Abernathy Ditzel, the Marietta family law firm that Jeremy Abernathy and Sean Ditzel started almost two years ago, is growing. The firm is adding two name partners—Jordan Hendrick from Sandy Springs firm Stout Kaiser and associate Mark Bryce, whom they are promoting to partner—and becoming Abernathy Ditzel Hendrick Bryce on Jan. 1.

Business had been good, Ditzel said, so he and Abernathy in August bought an office condo right off the Marietta Square at 319 Atlanta St., which gave them more space. That prompted them to think about expanding. Ditzel said he’d known Hendrick for several years from handling cases against each other, and the two had become friends.

The four partners, ranging in age from 30-year-old Bryce to 40-year-old Hendrick, are part of the next generation of family law attorneys in Marietta.

“Marietta is changing. There’s a need for a younger generation of family law attorneys,” Ditzel said. “We’re young, but we’re thinking like we’re in it for the long haul.”

The partners have plenty of connections to Marietta, where they live. Ditzel and Abernathy went to middle school together in Cobb County and then reconnected through the Cobb Bar Association. Abernathy also is a pastor on Sundays at Noonday Missionary Baptist Church, where Bryce plays in the church band. The church has a more than 180-year history in Marietta.

While they are rooted in Marietta, Ditzel said, they take cases all over the state, adding that most of their business is through referrals.

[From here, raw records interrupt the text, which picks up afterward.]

(* ===== verification/Report.v ===== *)
(** * What [verify] prints

    The text of the errors of [wal.Replay] ([internal/wal/replay.go]) and of the
    report of [runVerify] ([cmd/artie-queue/main.go]), byte for byte: the demo's
    supervisor reads an offset out of it. *)

From Stdlib Require Import ZArith Lia.
From S2P Require Import Prelude GoInt Errors WalRecord Replay Message Index Load Json Manager Main.

(** ** Formatting *)

(** [%s] of a constant, [%d], and [%#08x] of a [uint32] (the eight digits do not
    count the [0x]). *)
Notation lit := bytes_of_string (only parsing).
Definition nl : list byte := [x0a].
Definition hex32 (z : Z) : list byte := lit "0x" ++ hexEncode (reverse (le_bytes 4 z)).

(** ** Errors *)

(** The [Reason] of a [CorruptionError]. *)
Definition reasonText (r : CorruptionReason) : list byte :=
  match r with
  | HeaderChecksumMismatch want got =>
    lit "record header checksum mismatch (header says " ++ hex32 want ++ lit ", computed " ++ hex32 got ++
    lit "); the length or type field is damaged, so the framing of everything after this point is unknown"
  | LengthExceedsMaximum length =>
    lit "record length " ++ appendInt length ++ lit " exceeds maximum " ++ appendInt MaxRecordSize
  | ChecksumMismatch want got length =>
    lit "checksum mismatch (header says " ++ hex32 want ++ lit ", computed " ++ hex32 got ++ lit " over " ++
    appendInt length ++ lit " payload bytes)"
  | UnknownRecordType t => lit "unknown record type " ++ appendInt (byteZ t)
  end.

(** [func (e *CorruptionError) Error() string] *)
Definition CorruptionError_Error (path : string) (off : Z) (r : CorruptionReason) : list byte :=
  lit "wal: corrupt record in " ++ lit path ++ lit " at byte offset " ++ appendInt off ++ lit ": " ++ reasonText r ++
  lit " (refusing to start; inspect with `artie-queue verify -dir <dir>`, or discard everything from this offset onward with `artie-queue repair -dir <dir> -queue <name> -truncate-at "
  ++ appendInt off ++ lit "`)".

(** [err.Error()] of what [Replay] returns when its callback returns nil; [None]
    for the errors of other operations. *)
Fixpoint ReplayError_Error (e : Err) : option (list byte) :=
  match e with
  | EIO what => Some (lit what)
  | CorruptionError path off r => Some (CorruptionError_Error path off r)
  | EReadingHeader off path e =>
    t ← ReplayError_Error e; Some (lit "wal: reading header at " ++ appendInt off ++ lit " in " ++ lit path ++ lit ": " ++ t)
  | EReadingPayload off path e =>
    t ← ReplayError_Error e; Some (lit "wal: reading payload at " ++ appendInt off ++ lit " in " ++ lit path ++ lit ": " ++ t)
  | _ => None
  end.

(** ** The report *)

Definition countText (c : RecType * Z) : list byte := lit ", " ++ lit (Type_String c.1) ++ lit "=" ++ appendInt c.2.

Definition tornText (t : TornTail) : list byte :=
  lit "      WARNING: torn tail record at offset " ++ appendInt (t_Offset t) ++ lit " (" ++ appendInt (t_Bytes t) ++
  lit " bytes); startup will truncate it" ++ nl.

Definition lineText (l : VerifyLine) : option (list byte) :=
  match l with
  | VFail path err => t ← ReplayError_Error err; Some (lit "FAIL  " ++ lit path ++ nl ++ lit "      " ++ t ++ nl)
  | VOk path records validBytes counts torn =>
    Some (lit "OK    " ++ lit path ++ nl ++ lit "      " ++ appendInt records ++ lit " records, " ++ appendInt validBytes ++
          lit " valid bytes" ++ concat (countText <$> counts) ++ nl ++ default [] (tornText <$> torn))
  end.

Definition isFail (l : VerifyLine) : bool := match l with VFail _ _ => true | VOk _ _ _ _ _ => false end.

(** Standard output and standard error of [runVerify], into one buffer, and its
    exit code. *)
Definition verifyReport (dir : string) (readDir : list DirEntry + Err) : option (list byte * Z) :=
  '(lines, found, code) ← runVerify readDir;
  match readDir with
  | inr err => t ← ReplayError_Error err; Some (lit "verify: " ++ t ++ nl, code)
  | inl _ =>
    ts ← mapM lineText lines;
    let bad := Z.of_nat (length (filter isFail lines)) in
    Some (concat ts ++
          (if found =? 0 then lit "no queue logs found under " ++ lit dir ++ nl else []) ++
          (if bad >? 0 then nl ++ appendInt bad ++ lit " log(s) failed verification" ++ nl else []), code)
  end.

(** ** What [repair] prints when it succeeds *)

Definition repairText (dir path backup : string) (size at_ : Z) : list byte :=
  lit "truncated " ++ lit path ++ lit " from " ++ appendInt size ++ lit " to " ++ appendInt at_ ++ lit " bytes (" ++
  appendInt (size - at_) ++ lit " bytes discarded)" ++ nl ++
  lit "original saved as " ++ lit backup ++ nl ++
  lit "run `artie-queue verify -dir " ++ lit dir ++ lit "` to confirm" ++ nl.
(* ===== verification/LabProps.v ===== *)
(** * Properties of the crash lab

    The offset the supervisor reads out of [verify]'s report is the offset of the
    first damaged log; flipping a byte stops the server and the repair at that
    offset brings it back; a torn tail costs nothing; and a repair asked for
    another queue cuts that one. *)

From Stdlib Require Import ZArith Lia.
From S2P Require Import Prelude GoInt Errors WalRecord Replay ReplayProps GoHeap Message Heaps Codec Index QueueSpec.
From S2P Require Import IndexInv IndexRefine Durable Log LogInv LogProps Queue Load QueueInv QueueOps QueueTick Recovery.
From S2P Require Import Writer Compact Snapshot CompactProps Json JsonProps QueueTrace Sample QueueProps Inspect Manager ManagerProps Main.
From S2P Require Import Damage MainProps Report Lab.

Implicit Types (q : Queue) (m : Manager) (e : DirEntry) (s : Supervisor).

(** ** Searching text *)

(** [m] and [p] differ where both have a byte. *)
Fixpoint differs (m p : list byte) : bool :=
  match m, p with
  | a :: m, b :: p => if bool_decide (a = b) then differs m p else true
  | _, _ => false
  end.

(** No occurrence of the marker starts inside [p], whatever follows it. *)
Fixpoint clean (p : list byte) : bool :=
  match p with [] => true | _ :: p' => differs marker p && clean p' end.

Lemma differs_take (k p t : list byte) : differs k p = true -> take (length k) (p ++ t) <> k.
Proof.
  revert p. induction k as [|a k IH]; intros [|b p]; try done. cbn [differs length app take].
  case_bool_decide as E; [subst b; intros H [=]; by apply (IH p)|congruence].
Qed.

Lemma Index_clean p t : clean p = true -> Index_ marker (p ++ t) = (fun n => length p + n)%nat <$> Index_ marker t.
Proof.
  induction p as [|x p IH]; intros Hc; [cbn [app]; by destruct (Index_ marker t)|]. cbn [clean] in Hc. apply andb_true_iff in Hc as [Hd Hc].
  change ((x :: p) ++ t) with (x :: (p ++ t)). cbn [Index_].
  rewrite bool_decide_eq_false_2 by exact (differs_take marker (x :: p) t Hd).
  rewrite (IH Hc). by destruct (Index_ marker t).
Qed.

Lemma Index_marker t : Index_ marker (marker ++ t) = Some 0%nat.
Proof.
  assert (take (length marker) (marker ++ t) = marker) as E by apply take_app_length.
  destruct (marker ++ t); cbn [Index_]; by rewrite bool_decide_eq_true_2.
Qed.

Lemma differs_app (k p t : list byte) : differs k p = true -> differs k (p ++ t) = true.
Proof.
  revert p. induction k as [|a k IH]; intros [|b p]; try done. cbn [differs app]. case_bool_decide; [apply IH|done].
Qed.

Lemma clean_app p t : clean p = true -> clean t = true -> clean (p ++ t) = true.
Proof.
  intros Hp Ht. induction p as [|x p IH]; [done|]. cbn [clean] in Hp. apply andb_true_iff in Hp as [Hd Hp].
  change ((x :: p) ++ t) with (x :: (p ++ t)). cbn [clean]. rewrite (IH Hp), andb_true_r.
  exact (differs_app marker (x :: p) t Hd).
Qed.

Lemma clean_digits ds : Forall (fun b => isDigit b = true) ds -> clean ds = true.
Proof.
  induction 1 as [|d ds Hd _ IH]; [done|]. cbn [clean]. rewrite IH, andb_true_r.
  destruct d; try reflexivity; vm_compute in Hd; discriminate.
Qed.

Lemma clean_appendInt z : clean (appendInt z) = true.
Proof.
  assert (forall fuel n, clean (digits fuel n) = true) as Hd.
  { induction fuel as [|fuel IH]; intros n; [done|]. cbn [digits]. apply clean_app; [by destruct (n <? 10)|].
    apply clean_digits, Forall_singleton. destruct (isDigit_spec (n mod 10)) as [H _]; [by apply Z.mod_pos_bound|exact H]. }
  unfold appendInt. destruct (z <? 0); [|apply Hd]. by apply (clean_app [ch "-"]).
Qed.

Lemma clean_concat l : Forall (fun p => clean p = true) l -> clean (concat l) = true.
Proof. induction 1 as [|p l Hp _ IH]; [done|]. by apply clean_app. Qed.

(** The digits of a number are read back. *)
Lemma spanDigits_number z c t :
  0 <= z < 2 ^ 63 -> isDigit c = false -> ParseInt (fst (spanDigits (appendInt z ++ c :: t))) = Some z.
Proof.
  intros Hz Hc. unfold appendInt. rewrite (proj2 (Z.ltb_ge _ _)) by lia.
  destruct (digits_spec 20 z ltac:(lia) ltac:(lia)) as (Hall & Hval & d & ds & E & _).
  rewrite spanDigits_stop by done. cbn [fst]. unfold ParseInt, parseDigits. rewrite E in *.
  assert (isCh d "-" = false) as ->.
  { apply Forall_cons in Hall as [Hd _]. unfold isDigit in Hd. bool_prop. unfold isCh. change (byteZ (ch "-")) with 45.
    apply Z.eqb_neq. lia. }
  rewrite Hval. cbn [mbind option_bind]. by rewrite (proj2 (Z.leb_le _ _)), (proj2 (Z.ltb_lt _ _)) by lia.
Qed.

(** ** The report *)

(** A line for a log that reads, its path without the marker. *)
Definition reads_clean (l : VerifyLine) : Prop :=
  match l with VFail _ _ => False | VOk path _ _ _ _ => clean (bytes_of_string path) = true end.

Ltac clean :=
  repeat match goal with
  | |- clean (_ ++ _) = true => apply clean_app
  | |- clean (appendInt _) = true => apply clean_appendInt
  | |- clean nl = true => reflexivity
  | |- clean (bytes_of_string ?x) = true => first [assumption | is_var x; fail 1 | vm_compute; reflexivity]
  | |- _ => assumption
  end.

Lemma clean_line l : reads_clean l -> exists t, lineText l = Some t /\ clean t = true.
Proof.
  destruct l as [|path records validBytes counts torn]; [done|]. cbn [reads_clean]. intros Hp.
  eexists. split; [reflexivity|]. clean.
  - apply clean_concat, Forall_fmap, Forall_true. intros [t n]. unfold compose, countText. clean.
    unfold Type_String. by repeat case_decide.
  - destruct torn as [t|]; cbn [fmap option_fmap option_map default]; [unfold id, tornText; clean|reflexivity].
Qed.

Lemma clean_lines ls :
  Forall reads_clean ls -> exists ts, mapM lineText ls = Some ts /\ clean (concat ts) = true.
Proof.
  induction 1 as [|l ls Hl _ (ts & IH & Hc)]; [by exists []|]. destruct (clean_line l Hl) as (t & E & Ht).
  exists (t :: ts). cbn [mapM]. rewrite E, IH. split; [done|]. by apply clean_app.
Qed.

Ditzel and Hendrick have exclusively family law practices while Abernathy and Bryce also handle some plaintiffs, probate and juvenile law work.

Abernathy secured a $3.2 million Fulton County jury verdict in a wrongful death case in July with lead plaintiffs attorney Thomas Reynolds and Isaac Tekie of Reynolds Law Group. They represented the family of a disabled veteran, Antoine Hendrix, who was strangled to death when his motorized wheelchair went through a bottom railing on his Villa Rica apartment’s patio, pinning him by the throat to the top railing. The plaintiffs had collected the policy limit of $1 million from the apartment complex’s primary insurer, and the trial was over additional damages from the complex’s excess coverage carrier. The $1 million was deducted from the verdict.